╭─ DATA FOR THIS TASK

(* ===== verification/Cow.v ===== *)
(** Copy-on-write and materialization of a virtual session
    ([internal/vfs/session.go]: [ensureBacking], [MaterializeCurrent],
    [hashNativePath]).

    A random write or a change of size first copies the visible bytes into a
    native backing file: a temporary copy is written, synced and verified, renamed
    into place and made durable, and the next generation is published; the journal
    records every phase.  Whatever fails, the session shows the bytes it showed. *)
From S2P Require Import Prelude GoStd Effects ObjectReader PackIndex PackResolver Manifest View Os Budget Mutation Lease Session StateFile.

Section Cow.
Context {R : Type} `{ObjectReader R} `{StateStore}.
Variable sha256 : bytes -> bytes.
Variable json_journal : JournalRecord -> result bytes.
Variable pid : string.
Variable reserve_roots : list path.
Variable random : world -> string * string.

Definition digest (data : bytes) : string := hex_EncodeToString (sha256 data).

(** [io.Copy] into a hash, then [Close], both errors being looked at afterwards. *)
Definition hash_file (p : path) : OS (result bytes * option error) :=
  let* file := os_Open p in
  let* copied := try_ (file_ReadAll file) in
  let* closeErr := error_of (file_Close file) in
  ret (copied, closeErr).

Definition hashNativePath (p : path) : OS NativeFile :=
  let* (copied, closeErr) := hash_file p in
  match copied, closeErr with
  | Err e, _ => fail e
  | Ok _, Some e => fail e
  | Ok d, None => ret {| nf_Path := Some p; nf_Bytes := zlen d; nf_SHA256 := digest d |}
  end.

(** ** Copying what a reader shows

    The loops of [ensureBacking] and [MaterializeCurrent] differ in one point: the
    former stops at a read that returns nothing ([stop]), the latter does not. *)
Definition buffer_bytes : Z := 2 ^ 20.
Definition fuel_exhausted : error := Sentinel "out of fuel".

(** One read and the write of what it returned. *)
Definition copy_step (format : string) (ctx : Ctx) (offset : Z) (hashed : bytes) (temporary : File)
  : Reading (R := R) (Z * option error * Ctx * (Z * bytes * File)) :=
  let* hw := get in
  let need := Z.min buffer_bytes (rh_size hw.1 - offset) in
  let* (res, ctx) := handle_ReadAt ctx (replicate (Z.to_nat need) Byte.x00) offset in
  let data := ztake (rn res) (rdata res) in
  if rn res >? 0 then
    let* temporary := reading_disk (write_file format temporary data) in
    ret (rn res, rerr res, ctx, (offset + rn res, hashed ++ data, temporary))
  else ret (rn res, rerr res, ctx, (offset, hashed, temporary)).

Fixpoint copy_loop (fuel : nat) (stop : bool) (format : string) (ctx : Ctx) (offset : Z) (hashed : bytes)
    (temporary : File) : Reading (R := R) (Z * bytes * File) :=
  let* hw := get in
  if offset <? rh_size hw.1 then
    match fuel with
    | O => fail fuel_exhausted
    | S fuel =>
        let '(err, ctx) := ctx_Err ctx in
        match err with
        | Some e => ignore (reading_disk (file_Close temporary)) ;;; fail e
        | None =>
            let* (n, readErr, ctx, (offset, hashed, temporary)) := copy_step format ctx offset hashed temporary in
            match not_eof readErr with
            | Some e => ignore (reading_disk (file_Close temporary)) ;;; fail e
            | None =>
                if stop && (n =? 0) then ret (offset, hashed, temporary)
                else copy_loop fuel stop format ctx offset hashed temporary
            end
        end
    end
  else ret (offset, hashed, temporary).

(** Running a reader inside a session. *)
Definition with_handle {A} (h : ReadHandle R) (m : Reading A) : Sess (R := R) A := fun '(s, w) =>
  let '(r, (_, w)) := m (h, w) in (r, (s, w)).

Definition copy_fuel (h : ReadHandle R) : nat := S (Z.to_nat (rh_size h)).
(** *** Readers that were opened earlier

    [m] is the inode of a delta file that held [d0]: it may have grown, it is the
    active file or one that no operation writes to. *)
Record snapshot (m : nat) (d0 : bytes) (s : Session) (w : world) : Prop := {
  sn_data : exists i, w_inodes w !! m = Some i /\ d0 `prefix_of` i_data i;
  sn_apart : forall q, bookkeeping (se_statePath s) (se_directory s) q -> w_names w !! q <> Some m;
  sn_active : ss_BackingPath (se_state s) = None -> w_names w !! active_path (se_state s) = Some m;
  sn_backing : is_Some (ss_BackingPath (se_state s)) -> w_names w !! active_path (se_state s) <> Some m;
}.
Definition evolves (s : Session) (w : world) (s' : Session) (w' : world) : Prop :=
  se_statePath s' = se_statePath s /\ se_directory s' = se_directory s
  /\ forall m d0, snapshot m d0 s w -> snapshot m d0 s' w'.

Lemma evolves_refl s w : evolves s w s w.
Proof. by split_and!. Qed.
Lemma evolves_trans s0 w0 s1 w1 s2 w2 : evolves s0 w0 s1 w1 -> evolves s1 w1 s2 w2 -> evolves s0 w0 s2 w2.
Proof. intros (E1 & E2 & H1') (E3 & E4 & H2'). split_and!; [congruence..|auto]. Qed.
Lemma evolves_same s w w' : same_files w w' -> evolves s w s w'.
Proof.
  intros (E1 & E2 & _). split_and!; auto. intros m d0 [a b c d]. split; rewrite ?E1, ?E2; auto.
Qed.

Lemma snapshot_not_mine m d0 s w : layout s w -> session_ok s w -> snapshot m d0 s w -> ~ mine (reserved s) w m.
Proof.
  intros Hl Hok [(i & Hi & _) Hap Hact _]. destruct (ss_BackingPath (se_state s)) as [b|] eqn:E.
  - intros [(q & [Hq|[Hc _]] & Hn)|Hge]; [by eapply Hap|congruence|].
    pose proof (wf_next _ (so_wf _ _ Hok) m ltac:(by eexists)). lia.
  - eapply apart_not_mine; [apply (ly_apart _ _ Hl)|apply Hok|]. auto.
Qed.

(** Writing to the active file, at its end while it is a delta file. *)
Lemma evolves_touched s w w' n d i :
  session_ok s w -> w_names w !! active_path (se_state s) = Some n -> w_inodes w !! n = Some i -> touched n d w w' ->
  (ss_BackingPath (se_state s) = None -> i_data i `prefix_of` d) -> evolves s w s w'.
Proof.
  intros Hok Hn Hi Ht Hpre. split_and!; auto. intros m d0 [(j & Hj & Hd) Hap Hact Hback].
  split; rewrite ?(tc_names _ _ _ _ Ht); auto. destruct (ss_BackingPath (se_state s)) as [b|] eqn:E.
  - exists j. split; [|done]. rewrite (tc_others _ _ _ _ Ht); [done|]. intros ->. by apply Hback.
  - specialize (Hact eq_refl). simplify_eq. destruct (tc_data _ _ _ _ Ht) as (i' & Hi' & <-). exists i'.
    split; [done|]. etrans; [exact Hd|auto].
Qed.

Lemma evolves_cow s w s' w' :
  layout s w -> session_ok s w -> se_statePath s' = se_statePath s -> se_directory s' = se_directory s ->
  cow_step s w s' w' -> evolves s w s' w'.
Proof.
  intros Hl Hok E1 E2 [Ha Hs]. split_and!; auto. intros m d0 Hsn. pose proof (snapshot_not_mine _ _ _ _ Hl Hok Hsn) as Hm.
  pose proof Hsn as [(i & Hi & Hd) Hap Hact Hback].
  assert (forall q, w_names w' !! q = Some m -> w_names w !! q = Some m) as Hnames.
  { intros q Hq. by destruct (aw_new _ _ _ Ha _ _ Hq). }
  split.
  - destruct (aw_inodes _ _ _ Ha _ _ Hi Hm) as (i' & Hi' & Hk & _). exists i'. by rewrite Hk.
  - intros q Hq Hn. rewrite E1, E2 in Hq. by apply (Hap q Hq), Hnames.
  - destruct Hs as [->|(_ & [b ->] & _)]; [|done]. intros E. apply (aw_names _ _ _ Ha); [apply (ly_active _ _ Hl)|auto].
  - destruct Hs as [->|(E & _ & Hres)]; intros Hb Hn; [by apply (Hback Hb), Hnames|].
    apply Hm. left. exists (active_path (se_state s')). auto.
Qed.

(** Where an operation that began at [s0], [w0] stands: the session shows [v]. *)
Record course (s0 : Session) (w0 : world) (v : bytes) (h : WriteHandle) (s : Session) (w : world) : Prop := {
  co_writer : writer_ok (h, (s, w));
  co_shows : shows s w v;
  co_evolves : evolves s0 w0 s w;
}.

(** One operation on a session that shows [v]. *)
Definition op_post (op : write_op) (s0 : Session) (w0 : world) (v : bytes) (r : result (Z * option error))
    (x : WriteHandle * (Session * world)) : Prop :=
  exists n err v', r = Ok (n, err) /\ course s0 w0 v' x.1 x.2.1 x.2.2 /\ op_effect op n err v v'.

Lemma op_post_same op v n err s0 w0 h s w :
  course s0 w0 v h s w -> op_effect op n err v v -> op_post op s0 w0 v (Ok (n, err)) (h, (s, w)).
Proof. intros Hc He. by exists n, err, v. Qed.

Lemma shows_data s w w' v :
  file_data w' (active_path (se_state s)) = file_data w (active_path (se_state s)) -> shows s w v -> shows s w' v.
Proof.
  intros Hd [Hz Hv]. unfold shows, visible_size, visible_byte, active_path in *.
  split; [|intros p Hp; rewrite <- Hv by done]; destruct (ss_BackingPath _); by rewrite Hd.
Qed.

(** New contents of the active file. *)
Lemma course_touched s0 w0 v v' n0 i d h h' s w w' :
  course s0 w0 v h s w -> w_names w !! active_path (se_state s) = Some n0 -> w_inodes w !! n0 = Some i ->
  touched n0 d w w' -> (ss_BackingPath (se_state s) = None -> i_data i `prefix_of` d) ->
  hash_ok h' s w' -> shows s w' v' -> zlen v' <= max_int64 -> course s0 w0 v' h' s w'.
Proof.
  intros [[Hl Hok Hh] _ He] Hn Hi Ht Hpre Hh' Hv' Hb. simpl in *.
  destruct (touched_session _ _ _ _ _ Hl Hok Hn Ht) as [Hl' Hok']; [destruct Hv'; lia|].
  split; [by split|done|]. eapply evolves_trans; [exact He|]. by eapply evolves_touched.
Qed.
(** The same contents again. *)
Lemma course_kept s0 w0 v n i h s w w' :
  course s0 w0 v h s w -> w_names w !! active_path (se_state s) = Some n -> w_inodes w !! n = Some i ->
  touched n (i_data i) w w' -> course s0 w0 v h s w'.
Proof.
  intros Hc Hn Hi Ht.
  assert (file_data w' (active_path (se_state s)) = file_data w (active_path (se_state s))) as Hd.
  { rewrite (touched_data _ _ _ _ _ Ht Hn). unfold file_data, inode_of. rewrite Hn. simpl. by rewrite Hi. }
  eapply course_touched; eauto.
  - eapply hash_ok_data; [apply (wk_hash _ (co_writer _ _ _ _ _ _ Hc))|done].
  - eapply shows_data; [done|apply Hc].
  - destruct Hc as [[_ Hok _] [Hz _] _]. rewrite <- Hz. apply Hok.
Qed.
Lemma course_same s0 w0 v h s w w' : course s0 w0 v h s w -> same_files w w' -> course s0 w0 v h s w'.
Proof.
  intros Hc Hs. destruct (active_file s w (wk_session _ (co_writer _ _ _ _ _ _ Hc))) as (n & i & Hn & Hi & _).
  eapply course_kept; eauto. eapply touched_same; [by apply touched_refl|done].
Qed.
(** Bookkeeping files were written. *)
Lemma course_away s0 w0 v h s w w' : course s0 w0 v h s w -> away (reserved s) w w' -> course s0 w0 v h s w'.
Proof.
  intros [[Hl Hok Hh] Hv He] Ha. simpl in *. destruct (quiet_visible s w (s, w') Hl Hok) as (Hl' & Hok' & Hs).
  { split; auto. apply (ly_leases _ _ Hl). }
  assert (cow_step s w s w') as Hstep by (split; [done|by left]). split.
  - split; simpl; auto. by apply (cow_step_hash h s w s w').
  - by eapply same_visible_shows.
  - eapply evolves_trans; [exact He|]. by apply evolves_cow.
Qed.

Lemma wp_op_append ctx data h s w v :
  course s w v h s w -> op_bound (zlen v) (OpAppend data) <= max_int64 ->
  wp (Append ctx data) (h, (s, w)) (op_post (OpAppend data) s w v).
Proof.
  intros Hc Hb. pose proof (co_writer _ _ _ _ _ _ Hc) as Hwk.
  destruct (active_file s w (wk_session _ Hwk)) as (n0 & i & Hn & Hi & Hd).
  eapply wp_mono; [by apply wp_Append; [..|apply (wk_hash _ Hwk)]|].
  intros r x (h' & w' & n & err & k & -> & -> & Ht & Hh' & _ & Hk & He & H0').
  assert (op_effect (OpAppend data) n err v (v ++ ztake k data)) as Heff.
  { exists k. split; [done|]. split_and!; auto.
    - intros Herr. destruct (He Herr) as [-> ->]. by rewrite ztake_all by lia.
    - intros Hz. specialize (H0' Hz). rewrite <- (app_nil_r (i_data i)) in H0' at 2. apply app_inv_head in H0'.
      by rewrite H0', app_nil_r. }
  exists n, err, (v ++ ztake k data). split_and!; auto. simpl. pose proof (op_effect_bound _ _ _ _ _ Heff).
  eapply course_touched; [exact Hc|exact Hn|exact Hi|exact Ht| |done| |lia].
  - intros _. by apply prefix_app_r.
  - eapply shows_append; [apply (wk_session _ Hwk)|exact Hd|by eapply touched_data|apply Hc].
Qed.

Lemma effect_none_WriteAt data off v e : op_effect (OpWriteAt data off) 0 (Some e) v v.
Proof. pose proof (zlen_nonneg data). split; [by right|]. split; [lia|]. by split. Qed.
#[local] Hint Resolve effect_none_WriteAt : core.

Lemma wp_op_cow ctx s0 w0 h s w v :
  course s0 w0 v h s w ->
  wp (ensureBacking sha256 json_journal pid reserve_roots random ctx) (s, w) (fun r sw =>
    course s0 w0 v h sw.1 sw.2
    /\ forall p, r = Ok p -> ss_BackingPath (se_state sw.1) = Some p /\ active_path (se_state sw.1) = p /\ exists n i,
         w_names sw.2 !! p = Some n /\ w_inodes sw.2 !! n = Some i /\ i_data i = v).
Proof.
  intros [[Hl Hok Hh] Hv He]. simpl in *. eapply wp_mono; [by apply wp_cow|].
  intros r [s1 w1] (Hl1 & Hok1 & Hsame & Hstep & (Ep & Ed) & Hr). simpl in *.
  pose proof (same_visible_shows _ _ _ _ _ Hsame Hv) as Hv1. split.
  - split; [|done|].
    + split; simpl; auto. exact (cow_step_hash _ _ _ _ _ Hl Hok Hstep Hh).
    + eapply evolves_trans; [exact He|]. by apply evolves_cow.
  - intros p Hp. specialize (Hr p Hp). assert (active_path (se_state s1) = p) as Ha by (unfold active_path; by rewrite Hr).
    split_and!; auto. destruct (active_file s1 w1 Hok1) as (n & i & Hn & Hi & Hd). rewrite Ha in *.
    exists n, i. split_and!; auto. apply (shows_backing s1 w1 p v Hr Hok1) in Hv1. congruence.
Qed.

╰─

WHAT IS EXPECTED
Transcribe verbatim. Cover the lines from the first line of the entries above to the line containing "(** One read", inclusive.

OUTPUT OF THE EXERCISE
(* ===== verification/Cow.v ===== *)
(** Copy-on-write and materialization of a virtual session
    ([internal/vfs/session.go]: [ensureBacking], [MaterializeCurrent],
    [hashNativePath]).

    A random write or a change of size first copies the visible bytes into a
    native backing file: a temporary copy is written, synced and verified, renamed
    into place and made durable, and the next generation is published; the journal
    records every phase.  Whatever fails, the session shows the bytes it showed. *)
From S2P Require Import Prelude GoStd Effects ObjectReader PackIndex PackResolver Manifest View Os Budget Mutation Lease Session StateFile.

Section Cow.
Context {R : Type} `{ObjectReader R} `{StateStore}.
Variable sha256 : bytes -> bytes.
Variable json_journal : JournalRecord -> result bytes.
Variable pid : string.
Variable reserve_roots : list path.
Variable random : world -> string * string.

Definition digest (data : bytes) : string := hex_EncodeToString (sha256 data).

(** [io.Copy] into a hash, then [Close], both errors being looked at afterwards. *)
Definition hash_file (p : path) : OS (result bytes * option error) :=
  let* file := os_Open p in
  let* copied := try_ (file_ReadAll file) in
  let* closeErr := error_of (file_Close file) in
  ret (copied, closeErr).

Definition hashNativePath (p : path) : OS NativeFile :=
  let* (copied, closeErr) := hash_file p in
  match copied, closeErr with
  | Err e, _ => fail e
  | Ok _, Some e => fail e
  | Ok d, None => ret {| nf_Path := Some p; nf_Bytes := zlen d; nf_SHA256 := digest d |}
  end.

(** ** Copying what a reader shows

    The loops of [ensureBacking] and [MaterializeCurrent] differ in one point: the
    former stops at a read that returns nothing ([stop]), the latter does not. *)
Definition buffer_bytes : Z := 2 ^ 20.
Definition fuel_exhausted : error := Sentinel "out of fuel".

(** One read and the write of what it returned. *)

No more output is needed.